This goes double/quadruple for refresh tokens. Use the same token more than once, and that user is now signed out.
It doesn't matter if your system runs on one machine or N machines; if you have more than one request with a refresh token attached in flight at once - happens all the time - you are signing out users, often via 500.
Refresh tokens are one-time use.
The other thing devs and auth frameworks miss is the "state" parameter.
by RadiozRadioz on 10/10/24, 10:36 PM
I'm so tired of having my day constantly interrupted by expiring sessions. GitHub is my least favourite; I use it ~weekly, so my sessions always expire, and they forced me to use 2FA so I have to drag my phone out and punch in random numbers. Every single time.
As well as being terrible UX, though I have no evidence to back this up, I'm pretty sure this constant logging in fatigues users enough to where they stop paying attention. If you log into a site multiple times a week, it's easy for a phishing site to slip into your 60th login. Conversely if you've got an account that you never need to log into, it's going to feel really weird and heighten your awareness if it suddenly does ask for a password.
Regardless, companies should learn that everyone has a different risk appetite and security posture, and provide options.
Side-note, Github's constant session expiry & 2FA annoyed me so much that I moved to Gitea and disabled expiry. That was 90% of the reason I moved. It's only available on my network too, so if anything I feel I gained on security. Companies 100% can lose customers by having an inflexible security model.
by ashton314 on 10/11/24, 1:41 AM
I recently learned about the SRP protocol [1], and I’m surprised that it’s not more widely used/mentioned: with a relatively simple protocol, you can do a ZKP and generate a session token between the server and client in one fell swoop.
[1]: https://en.wikipedia.org/wiki/Secure_Remote_Password_protoco...
by zoogeny on 10/10/24, 8:21 PM
I'll keep an eye on these comments to see if there are any dissenting opinions or caveats but I know I'll be reviewing this against my own auth projects.
One thing I would like to see would be a section on JWT, even if it is just for them to say "don't use them" if that is their opinion.
by efitz on 10/10/24, 7:56 PM
It looks like they mean authentication but it would be nice if they were clear.
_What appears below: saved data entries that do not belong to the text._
(** [a.sum()] on values that are not negative, from an accumulator. *)
Lemma sum_from (areas : list float64) : forall acc,
  Forall nonneg areas -> (0 <= acc)%Q -> (acc < Float64.huge)%Q ->
  nonneg (fold_left Np.add areas (Finite acc))
  /\ (In PosInf areas -> fold_left Np.add areas (Finite acc) = PosInf)
  /\ forall qs, areas = map Finite qs ->
       ((acc + sum_of qs < Float64.huge)%Q ->
        exists s, fold_left Np.add areas (Finite acc) = Finite s
                  /\ (s == acc + sum_of qs)%Q)
       /\ ((Float64.huge <= acc + sum_of qs)%Q ->
           fold_left Np.add areas (Finite acc) = PosInf).
Proof.
  induction areas as [|a areas IH]; intros acc Hall Hacc Hhuge.
  - cbn. split; [right; exists acc; split; [reflexivity|exact Hacc]|].
    split; [contradiction|].
    intros [|q qs] Hqs; [|discriminate Hqs]. cbn. split.
    + intros _. exists acc. split; [reflexivity|ring].
    + intros H. exfalso. lra.
  - inversion Hall as [|? ? Ha Hareas]; subst.
    destruct Ha as [->|(q & -> & Hq)].
    + cbn. rewrite (sum_stays_infinite _ Hareas).
      split; [left; reflexivity|]. split; [reflexivity|].
      intros [|q qs] Hqs; discriminate Hqs.
    + cbn [fold_left Np.add]. unfold Float64.overflow.
      assert (Habs : (Qabs (acc + q) == acc + q)%Q) by (apply Qabs_pos; lra).
      destruct (Qle_bool Float64.huge (Qabs (acc + q))) eqn:E.
      * apply Qle_bool_iff in E. rewrite Habs in E.
        assert (Hpos : Qle_bool 0 (acc + q) = true) by (apply Qle_bool_iff; lra).
        rewrite Hpos. cbn [Float64.infinity].
        rewrite (sum_stays_infinite _ Hareas).
        split; [left; reflexivity|]. split; [reflexivity|].
        intros [|q' qs] Hqs; [discriminate Hqs|].
        injection Hqs as <- ->.
        change (sum_of (q :: qs)) with (q + sum_of qs)%Q.
        pose proof (sum_of_nonneg qs Hareas) as Hsum.
        split; [intros H; exfalso; lra|reflexivity].
      * assert (Hlt : (acc + q < Float64.huge)%Q).
        { apply Qnot_le_lt. intros H. apply not_true_iff_false in E.
          apply E, Qle_bool_iff. rewrite Habs. exact H. }
        destruct (IH (acc + q)%Q Hareas ltac:(lra) Hlt) as (H1 & H2 & H3).
        split; [exact H1|]. split.
        { intros [Hin|Hin]; [discriminate Hin|exact (H2 Hin)]. }
        intros [|q' qs] Hqs; [discriminate Hqs|].
        injection Hqs as <- ->.
        change (sum_of (q :: qs)) with (q + sum_of qs)%Q.
        destruct (H3 qs eq_refl) as [H4 H5]. split.
        { intros H. destruct H4 as (s & Hs & Hs'); [lra|].
          exists s. split; [exact Hs|]. rewrite Hs'. ring. }
        { intros H. apply H5. lra. }
Qed.

(** [a.sum()] on values that are not negative: the exact sum when all are
    finite and it stays in the range, and infinite otherwise. *)
Lemma sum_nonneg (areas : list float64) :
  Forall nonneg areas ->
  nonneg (Np.sum areas)
  /\ (In PosInf areas -> Np.sum areas = PosInf)
  /\ forall qs, areas = map Finite qs ->
       ((sum_of qs < Float64.huge)%Q ->
        exists s, Np.sum areas = Finite s /\ (s == sum_of qs)%Q)
       /\ ((Float64.huge <= sum_of qs)%Q -> Np.sum areas = PosInf).
Proof.
  intros Hall. unfold Np.sum.
  destruct (sum_from areas 0%Q Hall (Qle_refl 0) huge_positive) as (H1 & H2 & H3).
  split; [exact H1|]. split; [exact H2|].
  intros qs Hqs. destruct (H3 qs Hqs) as [H4 H5]. split.
  - intros H. destruct H4 as (s & Hs & Hs'); [lra|].
    exists s. split; [exact Hs|]. rewrite Hs'. ring.
  - intros H. apply H5. lra.
Qed.

End Floats.

(** ** From pixels to square centimetres *)

Section Conversion.

Import EstimateLeafArea.

(** Lines 109-111, case by case. *)
Lemma pixels_to_cm2_run (dpi : Q) (areas : list Z) :
  pixels_to_cm2 dpi areas
  = if Qle_bool Float64.huge (Qabs dpi) then Raise OverflowError
    else Ok (map (fun p => Np.div_count p (squared_density dpi)) areas).
Proof.
  unfold pixels_to_cm2, Float64.of_number.
  destruct (Qle_bool Float64.huge (Qabs dpi)); reflexivity.
Qed.


Lemma pixels_to_cm2_converts (dpi : Q) (areas : list Z) :
  (Qabs dpi < Float64.huge)%Q ->
  pixels_to_cm2 dpi areas
  = Ok (map (fun p => Np.div_count p (squared_density dpi)) areas).
Proof.
  intros H. rewrite pixels_to_cm2_run.
  destruct (Qle_bool Float64.huge (Qabs dpi)) eqn:E; [|reflexivity].
  apply Qle_bool_iff in E. exfalso. exact (Qlt_not_le _ _ H E).
Qed.



Lemma pixels_to_cm2_nonneg (dpi : Q) (counts : list Z) (areas : list float64) :
  Forall (fun p => 0 < p) counts ->
  pixels_to_cm2 dpi counts = Ok areas ->
  Forall nonneg areas.
Proof.
  intros Hpos. rewrite pixels_to_cm2_run.
  destruct (Qle_bool Float64.huge (Qabs dpi)); [discriminate|].
  intros [= <-]. induction Hpos as [|p counts Hp _ IH]; cbn; constructor.
  - apply div_count_nonneg; [exact Hp|apply squared_density_nonneg].
  - exact IH.
Qed.





End Conversion.

(** ** Aggregation *)

Section Aggregation.

Import EstimateLeafArea.
Context (lib : Collaborators).

Lemma rows_of_areas (img : string) (areas : list float64) :
  map snd (rows_of img areas) = areas
  /\ Forall (fun row => fst row = img) (rows_of img areas).
Proof.
  unfold rows_of. induction areas as [|a areas [IH1 IH2]]; cbn.
  - split; [reflexivity|constructor].
  - split; [f_equal; exact IH1|constructor; [reflexivity|exact IH2]].
Qed.

Lemma rows_of_nonneg (img : string) (areas : list float64) :
  Forall nonneg areas ->
  Forall (fun row => fst row = img /\ nonneg (snd row)) (rows_of img areas).
Proof.
  unfold rows_of. induction 1; cbn; constructor; auto.
Qed.

Lemma surviving_counts_positive (c : Config) (scan : image) :
  Forall (fun p => 0 < p) (surviving_counts lib c scan).
Proof.
  unfold surviving_counts.
  set (records := region_records _).
  assert (Hpos : forall l n, In (l, n) records -> 0 < n).
  { intros l n Hin. apply region_records_spec in Hin. tauto. }
  clearbody records. unfold surviving.
  induction records as [|[l n] r IH]; cbn; [constructor|].
  assert (Hr : forall l' n', In (l', n') r -> 0 < n')
    by (intros; eapply Hpos; right; eassumption).
  destruct (survives (cut_off c) (l, n)); cbn; [constructor|]; auto.
  eapply Hpos; left; reflexivity.
Qed.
by myprotegeai on 10/11/24, 1:48 PM
Embedded browsers make it impossible (literally in some cases, figuratively in others) to use social OAuth. If you click a link on Instagram, which by default opens in Instagram's browser, and that link has "Sign in with Google", it simply will not work, because Google blocks "insecure browsers", which Instagram is one. There are even issues getting "Sign in with Facebook" to work, and Meta owns Instagram and Facebook! The Facebook embedded browser suffers from similar issues.
by blocko on 10/11/24, 5:59 PM
> When comparing password hashes, use constant time comparison instead of ==.
If you were comparing plaintext you'd get some info, but it seems overly cautious when comparing salted hashes. Maybe anticipating an unknown vulnerability in the hash function?
by renewiltord on 10/10/24, 9:26 PM
At a previous employer, people built some tool that auto-built Kube manifests and so on. To be honest, I much preferred near raw manifests. They were sufficient and the tool actually added a larger bug space and its own YAML DSL.
by simonw on 10/10/24, 8:44 PM
by franciscop on 10/11/24, 3:19 PM
Two tradeoffs I see is that it is a bit abstract, and also a bit brief/succinct in some places where it just says it as it is and not the why. But neither of those are really negatives on my book, just concessions you have to make when doing a project like this. You can dig deeper in any topic, and nowadays libraries have pretty good practical setups, so as a place where it is all bound together as a single learning resource is AMAZING. I'm even thinking of editing it and printing it!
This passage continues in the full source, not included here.